29-03-2022 Dry bulk: Sustained strength through second quarter, By Nidaa Bakhsh, Lloyd’s List
The dry bulk market should maintain healthy rates through the second quarter amid trade disruptions because of Russia’s invasion of Ukraine, as well as continued congestion. While supply growth is of little concern, with few planned additions to the fleet this year and an expected rise in removals activity, given high demolition prices, the more worrying aspect of the market is how the war in Ukraine will affect demand, not just in the short term. “The market will strengthen further… in line with normal seasonal demand developments, but the market may not improve as it would have done without the war in Ukraine,” said BIMCO’s chief shipping analyst Niels Rasmussen. “Also, as the year goes on, we may begin to see further weakening compared to previous expectations.” The main concern for the Danish shipping association is the impact of the war on the global economy, combined with demand destruction due to commodity prices, which remain volatile, though significantly higher than before the invasion. “Both of these factors can reduce volume demand, though such a reduction could be countered by longer distances sailed,” Mr Rasmussen said.

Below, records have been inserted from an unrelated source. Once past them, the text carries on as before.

(** [sync_node.SetTitle(...); sync_node.SetEntitySpecifics(...)]. *)
Definition write_title_and_specifics
  (node : Node) (data : SyncData) (st : State) : State :=
  let title := UTF8ToWide (GetTitle data) in
  let st1 :=
    mutate (SetTitle (share_handle_ st) node title)
           (CallSetTitle node title) st in
  mutate (SetEntitySpecifics (share_handle_ st1) node (GetSpecifics data))
         (CallSetEntitySpecifics node (GetSpecifics data)) st1.

(** What one turn of the loop of [ProcessSyncChanges] does. *)
Inductive Step :=
| Continue
| Return (error : SyncErrorInfo)
| CheckFailed.

Definition returning (r : SyncErrorInfo * State) : Step * State :=
  (Return (fst r), snd r).

Definition process_add
  (change : SyncChange) (type : ModelType) (type_str : string) (st : State)
  : Step * State :=
  let '(root_result, root_node) :=
    InitByTagLookup (share_handle_ st)
      (ModelTypeToRootTag (GetDataType (sync_data change))) in
  if negb (lookup_ok root_result) then
    returning
      (fail_with RootMissing
         ("Failed to look up root node for type " ++ type_str) type st)
  else
    let '(result, sync_node, share) :=
      InitUniqueByCreation (share_handle_ st)
        (GetDataType (sync_data change)) root_node
        (GetTag (sync_data change)) in
    let st1 :=
      mutate share
        (CallInitUniqueByCreation (GetDataType (sync_data change))
           (GetTag (sync_data change))) st in
    if negb (creation_ok result) then
      let error_prefix := "Failed to create " ++ type_str ++ " node: " in
      match result with
      | INIT_FAILED_EMPTY_TAG =>
          returning (fail_with EmptyTag (error_prefix ++ "empty tag") type st1)
      | INIT_FAILED_ENTRY_ALREADY_EXISTS =>
          returning
            (fail_with EntryAlreadyExists
               (error_prefix ++ "entry already exists") type st1)
      | INIT_FAILED_COULD_NOT_CREATE_ENTRY =>
          returning
            (fail_with CouldNotCreate
               (error_prefix ++ "failed to create entry") type st1)
      | INIT_FAILED_SET_PREDECESSOR =>
          returning
            (fail_with SetPredecessorFailed
               (error_prefix ++ "failed to set predecessor") type st1)
      | _ =>
          returning
            (fail_with CreateUnknown (error_prefix ++ "unknown error")
               type st1)
      end
    else
      (Continue, write_title_and_specifics sync_node (sync_data change) st1).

While some analysts and owners are more bullish, focusing on the increased employment time for bulkers, mainly affecting the sub-capesize fleet, others expect the lost volumes from the Black Sea region to outweigh any potential longer sailing distances amid the trade flow shake-up. Ukrainian ports were forced to shut when Russia launched its attack towards the end of February, putting mostly grain exports at risk. Some bulkers turned back, while others have been stuck there, as they were in the middle of loading cargoes. Many owners are avoiding the war risk area, due to hefty insurance premiums and safety fears for vessels and their crews, after a handful of ships were shelled. They are also self-sanctioning, preferring not to conduct new business with Russia, given the unprovoked attack on Ukraine, though they are still committed to existing contracts. There is also always the threat of tightening official sanctions on Russian companies and individuals, which could be extended to cargoes if the war is prolonged, and owners and operators do not want to be embroiled in such an outcome. However, there are pockets of willing owners and operators who will be paid premiums for calling in the area, and there was still activity at Russia’s Black Sea port of Novorossiysk at the time of writing in the final week of March. Even so, the threat to volumes is clear. Russia is the third-largest exporter of coal, shipping about 177 MMT in 2021, according to Banchero Costa. Almost half was sent from the Far Eastern ports to destinations in Asia, 30% moved to Europe from the Baltic, and just over 10% was shipped from Black Sea ports. The overall benefit to annual tonne-miles for a reshaping of Russian coal flows is in the region of 80bn, according to Arrow Shipbroking research, while iron ore from Ukraine will be hit by some 211bn tonne-miles. The overall effect is a negative 131bn tonne-miles.
Already there has been more coal moving to Europe from Indonesia and Australia, adding to tonne-miles, as the European Union curtails its dependence on Russian energy. Other alternative suppliers include Colombia and South Africa, but questions remain as to whether these additional volumes can be maintained. The picture is more worrying for grains. Russia and Ukraine account for slightly under one third of global wheat exports, with few alternatives to plug any shortfalls. While some volumes are being sent by rail from Ukraine to ports in Romania and Bulgaria — pegged at about 600K tons, or a fraction of the total — a significant decline is expected. Some grain analysts estimate the drop to be in the region of 20-25 MMT in the coming months. Ukraine also accounts for 13% of the global corn market, while sunflower oils and seeds represent 36% of global market share. For wheat, Russia’s share is 18%, at about 31 MMT, while for sunflower-related trades it is 17%, and for barley, 12%. Most of the shipments are short-haul to Turkey and countries in North Africa and the Middle East, moving on smaller-sized bulk carriers. Already, there are reports that Russia has banned exports of wheat, rye, barley, and corn, as well as fertilizer, threatening longer-term plantings and crop quality at a time when global reserves have been falling. Given the high wheat prices, India is said to be ramping up exports, targeted at 7 MMT. Australia, the Americas, and France and Germany could also add volumes to the seaborne market, although they may fall short, fueling concerns about food inflation leading to riots in the most dependent countries.
Steel is another bulk commodity that will be affected by the conflict, though to a lesser extent in terms of volume. In the past year, Black Sea steel exports were predominantly moved to the Mediterranean, Brazil, and the US. Replacement volumes could come from Asia, which would help supramaxes the most. Increased congestion, because of new coronavirus cases shutting ports in China, as well as logjams in Europe, is also feeding into the higher rates environment. At the time of writing, handysize and supramax spot rates had strengthened the most over the past month, followed by panamaxes. They have been outpacing capesizes, which are the least exposed to the Black Sea region.